When drowning is depicted in movies or on TV, it’s always dramatic. The victim cries out for help, splashes, waves his or her arms around. That’s what experts call “aquatic distress.”

The reality of actual drowning is very different. Drowning people aren’t just stifled by the water – but by the body’s physiological response to the crisis of drowning. The struggle to stay alive, to conserve oxygen and keep the head above water, traps drowning victims in a body that may not be able to spare the energy for calling out or splashing. Close to the final stages, drowning is often nearly silent.
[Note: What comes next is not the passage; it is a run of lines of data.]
(* ===== verification/GoJson.v ===== *)
(** What the internal DNS code uses of Go's package [encoding/json], and of
    [time.Time.MarshalJSON].

    [json.Marshal] writes a value without blanks, a struct's fields in order, and
    escapes quotes, backslashes, control bytes, the bytes HTML treats specially, the
    line separators U+2028 and U+2029, and bytes that are not UTF-8.  A type's encoding
    is a function to the tree [json] (its fields in order, those [omitempty] drops left
    out), and [encode] prints a tree.

    A number is an integer, or the text of a literal that is not the decimal form of one
    (only a decoder meets those).  A [json.RawMessage] is modelled by what a reader of it sees: the value it is the text
    of, or a text that is no JSON. *)

From S2P Require Import Prelude GoStrings GoCrypto.

#[local] Unset Elimination Schemes.
Inductive json :=
| JNull
| JBool (b : bool)
| JNum (n : Z)
| JLit (text : gostring)
| JStr (s : gostring)
| JArr (l : list json)
| JObj (fields : list (gostring * json)).
#[local] Set Elimination Schemes.

Inductive RawMessage :=
| Encoded (j : json)
| NotJson (s : gostring).

(** [json.Valid]. *)
Definition json_Valid (m : RawMessage) : bool :=
  match m with Encoded _ => true | NotJson _ => false end.

(** * Strings *)

(** A byte [appendString] copies: ASCII, printable or DEL, and not one of the five
    bytes it escapes. *)
Definition htmlSafe (c : ascii) : bool :=
  isASCII c && (32 <=? bval c)%Z && negb (ContainsByte [dquote; backslash; "<"%char; ">"%char; "&"%char] c).

Definition hex2 (z : Z) : gostring := [lowerHex (z / 16); lowerHex (z mod 16)].

Definition escapeByte (c : ascii) : gostring :=
  if Ascii.eqb c dquote || Ascii.eqb c backslash then [backslash; c]
  else if (bval c =? 8)%Z then [backslash; "b"%char]
  else if (bval c =? 12)%Z then [backslash; "f"%char]
  else if (bval c =? 10)%Z then [backslash; "n"%char]
  else if (bval c =? 13)%Z then [backslash; "r"%char]
  else if (bval c =? 9)%Z then [backslash; "t"%char]
  else backslash :: "u"%char :: "0"%char :: "0"%char :: hex2 (bval c).

(** [utf8.DecodeRuneInString] on a non-ASCII byte: the length of the encoding that
    starts here, 1 where it is not one. *)
Definition continuation (c : ascii) : bool := (128 <=? bval c)%Z && (bval c <=? 191)%Z.
Definition within (lo hi : Z) (c : ascii) : bool := (lo <=? bval c)%Z && (bval c <=? hi)%Z.
Definition runeWidth (a : ascii) (s : gostring) : nat :=
  match s with
  | b :: s1 =>
      if within 194 223 a && continuation b then 2
      else
        match s1 with
        | c :: s2 =>
            if continuation c
               && (within 224 224 a && within 160 191 b || within 225 236 a && continuation b
                   || within 237 237 a && within 128 159 b || within 238 239 a && continuation b)
            then 3
            else
              match s2 with
              | d :: _ =>
                  if continuation c && continuation d
                     && (within 240 240 a && within 144 191 b
                         || within 241 243 a && continuation b
                         || within 244 244 a && within 128 143 b)
                  then 4 else 1
              | [] => 1
              end
        | [] => 1
        end
  | [] => 1
  end.

(** The loop of [appendString], [skip] bytes of the current rune still to be copied. *)
Fixpoint escapeFrom (skip : nat) (s : gostring) : gostring :=
  match s with
  | [] => []
  | c :: s' =>
      match skip with
      | S skip' => c :: escapeFrom skip' s'
      | O =>
          if isASCII c then
            (if htmlSafe c then [c] else escapeByte c) ++ escapeFrom 0 s'
          else
            match runeWidth c s' with
            | 1 => backslash :: "ufffd" ++ escapeFrom 0 s'
            | 3 =>
                match s' with
                | b :: d :: s'' =>
                    if (bval c =? 226)%Z && (bval b =? 128)%Z
                       && ((bval d =? 168)%Z || (bval d =? 169)%Z)
                    then backslash :: "u202" ++ lowerHex (bval d - 160) :: escapeFrom 0 s''
                    else c :: escapeFrom 2 s'
                | _ => c :: escapeFrom 2 s'
                end
            | n => c :: escapeFrom (pred n) s'
            end
      end
  end.
Definition quoteJson (s : gostring) : gostring := dquote :: escapeFrom 0 s ++ [dquote].

(** * Values *)

Fixpoint encode (j : json) : gostring :=
  match j with
  | JNull => "null"
  | JBool true => "true"
  | JBool false => "false"
  | JNum n => FormatInt n
  | JLit text => text
  | JStr s => quoteJson s
  | JArr l => "[" ++ Join ((fix go (l : list json) : list gostring :=
                              match l with [] => [] | x :: l' => encode x :: go l' end) l) ","
                  ++ "]"
  | JObj fs => "{" ++ Join ((fix go (fs : list (gostring * json)) : list gostring :=
                               match fs with
                               | [] => []
                               | (k, x) :: fs' => (quoteJson k ++ ":" ++ encode x) :: go fs'
                               end) fs) ","
                   ++ "}"
  end.

(** A slice, [None] for [nil]: [nil] is written [null], an empty one as brackets. *)
Abbreviation slice A := (option (list A)).
Definition elems {A} (l : slice A) : list A := default [] l.
Definition JSlice {A} (f : A → json) (l : slice A) : json :=
  match l with None => JNull | Some l => JArr (f <$> l) end.

(** A field with [omitempty]. *)
Definition omitempty (empty : bool) (k : gostring) (j : json) : list (gostring * json) :=
  if empty then [] else [(k, j)].

(** * Time *)

(** A [time.Time] in UTC, as nanoseconds since 1970; [time.Time{}] is the start of year
    one. *)
Definition nanosPerSecond : Z := 1000000000.
Definition zeroTime : Z := (-62135596800 * 1000000000)%Z.
Definition IsZero (t : Z) : bool := (t =? zeroTime)%Z.
Definition Unix (t : Z) : Z := (t / nanosPerSecond)%Z.

Section civil.
Local Open Scope Z_scope.

(** The proleptic Gregorian date of a day since 1970, counted in eras of 400 years that
    start on the first of March. *)
Definition civil (days : Z) : Z * Z * Z :=
  let z := days + 719468 in
  let era := z / 146097 in
  let doe := z mod 146097 in
  let yoe := (doe - doe / 1460 + doe / 36524 - doe / 146096) / 365 in
  let doy := doe - (365 * yoe + yoe / 4 - yoe / 100) in
  let mp := (5 * doy + 2) / 153 in
  let d := doy - (153 * mp + 2) / 5 + 1 in
  let m := if mp <? 10 then mp + 3 else mp - 9 in
  (yoe + era * 400 + (if m <=? 2 then 1 else 0), m, d).

Definition Year (t : Z) : Z := (civil (t / (86400 * nanosPerSecond))).1.1.

Definition digit (n : Z) : ascii := byte (48 + n mod 10).
Definition digits2 (n : Z) : gostring := [digit (n / 10); digit n].
Definition digits4 (n : Z) : gostring :=
  [digit (n / 1000); digit (n / 100); digit (n / 10); digit n].
Definition digits9 (n : Z) : gostring :=
  [digit (n / 100000000); digit (n / 10000000); digit (n / 1000000); digit (n / 100000);
   digit (n / 10000); digit (n / 1000); digit (n / 100); digit (n / 10); digit n].

(** The fraction of a second, its trailing zeros dropped. *)
Definition fraction (nanos : Z) : gostring :=
  if nanos =? 0 then [] else "." ++ TrimRightByte (digits9 nanos) "0".

(** The layout [time.RFC3339Nano], for a year of four digits. *)
Definition formatRFC3339Nano (t : Z) : gostring :=
  let secs := Unix t in
  let '(y, m, d) := civil (secs / 86400) in
  let s := secs mod 86400 in
  digits4 y ++ "-" ++ digits2 m ++ "-" ++ digits2 d ++ "T" ++ digits2 (s / 3600) ++ ":"
    ++ digits2 (s / 60 mod 60) ++ ":" ++ digits2 (s mod 60)
    ++ fraction (t mod nanosPerSecond) ++ "Z".
End civil.

(** [MarshalJSON] refuses a year that has not four digits. *)
Definition marshalable (t : Z) : bool := (0 <=? Year t)%Z && (Year t <? 10000)%Z.
Definition JTime (t : Z) : json := JStr (formatRFC3339Nano t).

(** * Lemmas *)

Lemma json_ind (P : json → Prop) :
  P JNull → (∀ b, P (JBool b)) → (∀ n, P (JNum n)) → (∀ s, P (JLit s)) → (∀ s, P (JStr s)) →
  (∀ l, Forall P l → P (JArr l)) → (∀ fs, Forall (λ f, P f.2) fs → P (JObj fs)) →
  ∀ j, P j.
Proof.
  intros ? ? ? ? ? Harr Hobj. fix IH 1. intros [| | | | |l|fs]; [auto..| |].
  - apply Harr. induction l; constructor; [apply IH|done].
  - apply Hobj. induction fs as [|[k x] fs IHfs]; constructor; [apply IH|done].
Qed.

Lemma encode_JArr l : encode (JArr l) = "[" ++ Join (encode <$> l) "," ++ "]".
Proof. reflexivity. Qed.

Definition encodeField (f : gostring * json) : gostring := quoteJson f.1 ++ ":" ++ encode f.2.

Lemma encode_JObj fs : encode (JObj fs) = "{" ++ Join (encodeField <$> fs) "," ++ "}".
Proof.
  cbn. do 3 f_equal. induction fs as [|[k x] fs IH]; [done|]. cbn. by f_equal.
Qed.

(** The number of bytes a value takes. *)
Definition size (j : json) : Z := Z.of_nat (length (encode j)).

(** The bytes of a list of encodings with their separators. *)
Lemma length_Join (ls : list gostring) (sep : ascii) :
  Z.of_nat (length (Join ls [sep])) = Z.max 0 (Z.of_nat (sum_list (length <$> ls) + length ls) - 1).
Proof.
  induction ls as [|l [|l' ls] IH]; [done|cbn; lia|].
  rewrite Join_cons by done. rewrite !length_app, !Nat2Z.inj_add, IH. cbn. lia.
Qed.

Lemma size_nonneg j : (0 ≤ size j)%Z.
Proof. unfold size. lia. Qed.

(** An array element costs its own bytes and, but for the first, a comma. *)
Definition sizes (l : list json) : Z := foldr (λ j n, size j + n)%Z 0%Z l.
Lemma size_JArr l : size (JArr l) = (2 + sizes l + Z.max 0 (Z.of_nat (length l) - 1))%Z.
Proof.
  unfold size. rewrite encode_JArr, !length_app, !Nat2Z.inj_add, length_Join. cbn [length].
  assert (sizes l = Z.of_nat (sum_list (length <$> (encode <$> l)))) as ->.
  { induction l as [|x l IH]; [done|].
    change (sizes (x :: l)) with (size x + sizes l)%Z. rewrite IH. unfold size. cbn. lia. }
  rewrite length_fmap. destruct l; cbn; lia.
Qed.

Lemma sizes_cons j l : sizes (j :: l) = (size j + sizes l)%Z.
Proof. done. Qed.

Lemma sizes_app l l' : sizes (l ++ l') = (sizes l + sizes l')%Z.
Proof. induction l as [|x l IH]; [done|]. cbn [app]. rewrite !sizes_cons. lia. Qed.

Lemma sizes_perm l l' : l ≡ₚ l' → sizes l = sizes l'.
Proof. induction 1; rewrite ?sizes_cons; lia. Qed.

Lemma size_JObj fs :
  size (JObj fs) =
  (2 + foldr (λ f n, Z.of_nat (length (quoteJson f.1)) + 1 + size f.2 + n) 0 fs
   + Z.max 0 (Z.of_nat (length fs) - 1))%Z.
Proof.
  unfold size. rewrite encode_JObj, !length_app, !Nat2Z.inj_add, length_Join. cbn [length].
  assert (foldr (λ f n, Z.of_nat (length (quoteJson f.1)) + 1 + Z.of_nat (length (encode f.2)) + n)%Z 0%Z fs
          = Z.of_nat (sum_list (length <$> (encodeField <$> fs)))) as ->.
  { induction fs as [|[k x] fs IH]; [done|]. cbn [foldr fmap list_fmap sum_list].
    rewrite IH. unfold encodeField at 2. rewrite !length_app. cbn [length fst snd id]. lia. }
  rewrite length_fmap. destruct fs; cbn; lia.
Qed.

(** Printable text without the bytes JSON escapes costs one byte per byte. *)
Lemma escapeFrom_safe s : forallb htmlSafe s = true → escapeFrom 0 s = s.
Proof.
  induction s as [|c s IH]; [done|]. cbn. intros [Hc Hs]%andb_true_iff. rewrite IH by done.
  rewrite Hc. unfold htmlSafe in Hc. apply andb_true_iff in Hc as [Hc _].
  apply andb_true_iff in Hc as [-> _]. done.
Qed.

Lemma size_JStr_safe s : forallb htmlSafe s = true → size (JStr s) = (2 + Z.of_nat (length s))%Z.
Proof.
  intros Hs. unfold size, quoteJson. cbn. rewrite escapeFrom_safe by done.
  rewrite length_app. cbn. lia.
Qed.

Lemma digit_safe n : htmlSafe (digit n) = true.
Proof.
  unfold digit. assert (0 ≤ n mod 10 < 10)%Z as Hn by (apply Z.mod_pos_bound; lia).
  set (k := (n mod 10)%Z) in *. clearbody k.
  assert (∃ i, (i < 10)%nat ∧ k = Z.of_nat i) as (i & Hi & ->) by (exists (Z.to_nat k); lia).
  do 10 (destruct i as [|i]; [reflexivity|]). lia.
Qed.

(** A decimal number below a power of ten has at most that many digits, and digits are
    never escaped. *)
Lemma length_decimalDigits fuel n acc k :
  (0 ≤ n < 10 ^ Z.of_nat k)%Z → 0 < k → length (decimalDigits fuel n acc) ≤ k + length acc.
Proof.
  revert n acc k. induction fuel as [|fuel IH]; intros n acc k Hn Hk; cbn; [lia|].
  destruct (Z.ltb_spec n 10); [cbn; lia|].
  destruct k as [|[|k]]; [lia|cbn in Hn; lia|].
  rewrite Nat2Z.inj_succ, Z.pow_succ_r in Hn by lia.
  etrans; [apply (IH _ _ (S k)); [|lia]|cbn; lia].
  split; [apply Z.div_pos; lia|apply Z.div_lt_upper_bound; lia].
Qed.

Lemma length_FormatUint n : (0 ≤ n < 2 ^ 64)%Z → length (FormatUint n) ≤ 20.
Proof.
  intros Hn. unfold FormatUint. etrans; [apply (length_decimalDigits _ _ _ 20); [|lia]|cbn; lia].
  split; [lia|]. etrans; [apply Hn|]. vm_compute. done.
Qed.

Lemma isDigit_safe c : isDigit c = true → htmlSafe c = true.
Proof. apply byte_impl. vm_compute. reflexivity. Qed.

Lemma isHexDigit_safe c : isHexDigit c = true → htmlSafe c = true.
Proof. apply byte_impl. vm_compute. reflexivity. Qed.

Lemma FormatUint_safe n : (0 ≤ n)%Z → forallb htmlSafe (FormatUint n) = true.
Proof.
  intros Hn. eapply forallb_impl; [apply isDigit_safe|]. by apply FormatUint_spec.
Qed.

(** ** Times *)

Lemma trimLeftByte_suffix c s : ∃ t, s = t ++ trimLeftByte c s.
Proof.
  induction s as [|d s [t IH]]; [by exists []|]. cbn. case_match; [|by exists []].
  exists (d :: t). cbn. by f_equal.
Qed.

Lemma TrimRightByte_prefix s c : ∃ t, s = TrimRightByte s c ++ t.
Proof.
  destruct (trimLeftByte_suffix c (rev s)) as [t Ht]. exists (rev t). unfold TrimRightByte.
  by rewrite <- rev_app_distr, <- Ht, rev_involutive.
Qed.

Lemma fraction_safe n :
  forallb htmlSafe (fraction n) = true ∧ length (fraction n) ≤ 10.
Proof.
  unfold fraction. case_match; [cbn; split; [done|lia]|].
  destruct (TrimRightByte_prefix (digits9 n) "0") as [t Ht].
  assert (forallb htmlSafe (digits9 n) = true) as Hs.
  { unfold digits9. cbn. by rewrite !digit_safe. }
  assert (length (digits9 n) = 9) as Hl by done.
  rewrite Ht, forallb_app, andb_true_iff in Hs. rewrite Ht, length_app in Hl.
  destruct Hs as [Hs _]. revert Hs Hl. generalize (TrimRightByte (digits9 n) "0").
  intros f Hs Hl. cbn. rewrite Hs. split; [done|lia].
Qed.

Lemma formatRFC3339Nano_safe t :
  forallb htmlSafe (formatRFC3339Nano t) = true ∧ length (formatRFC3339Nano t) ≤ 30.
Proof.
  unfold formatRFC3339Nano. destruct (civil _) as [[y m] d].
  destruct (fraction_safe (t mod nanosPerSecond)) as [Hs Hl].
  rewrite !forallb_app, !length_app. unfold digits4, digits2. cbn.
  rewrite !digit_safe, Hs. split; [done|lia].
Qed.

Lemma size_JTime t : (size (JTime t) ≤ 32)%Z.
Proof.
  destruct (formatRFC3339Nano_safe t) as [Hs Hl]. unfold JTime. rewrite size_JStr_safe by done. lia.
Qed.

(** The digits and the date of a known instant. *)
Example formatRFC3339Nano_example :
  formatRFC3339Nano 1709210096123450000 = "2024-02-29T12:34:56.12345Z".
Proof. vm_compute. reflexivity. Qed.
I came across this terrifying information in  a very well-written and chilling blog post, “Drowning Doesn’t Look Like Drowning,” on the gCaptain site for maritime professionals. The post starts off with a short scenario: A boat captain saving the life of a little girl silently drowning only a few feet from her laughing, splashing parents.

Just recently, here in the Twin Tiers we had a number of drowning deaths. I wrote about them in the post, “NY Injury Lawyer Warns of Dangers of River Swimming.” I started the post to write about Elmira’s Fire Chief’s warnings to people considering swimming in the Chemung River – by the time I was done writing it, I had come across two stories of river drownings in New York State, “Girl Drowns in Susquehanna River,” and “Name of Northern N.Y. Drowning Victim Released” One victim was a 16-year-old girl, the other a 74-year-old man.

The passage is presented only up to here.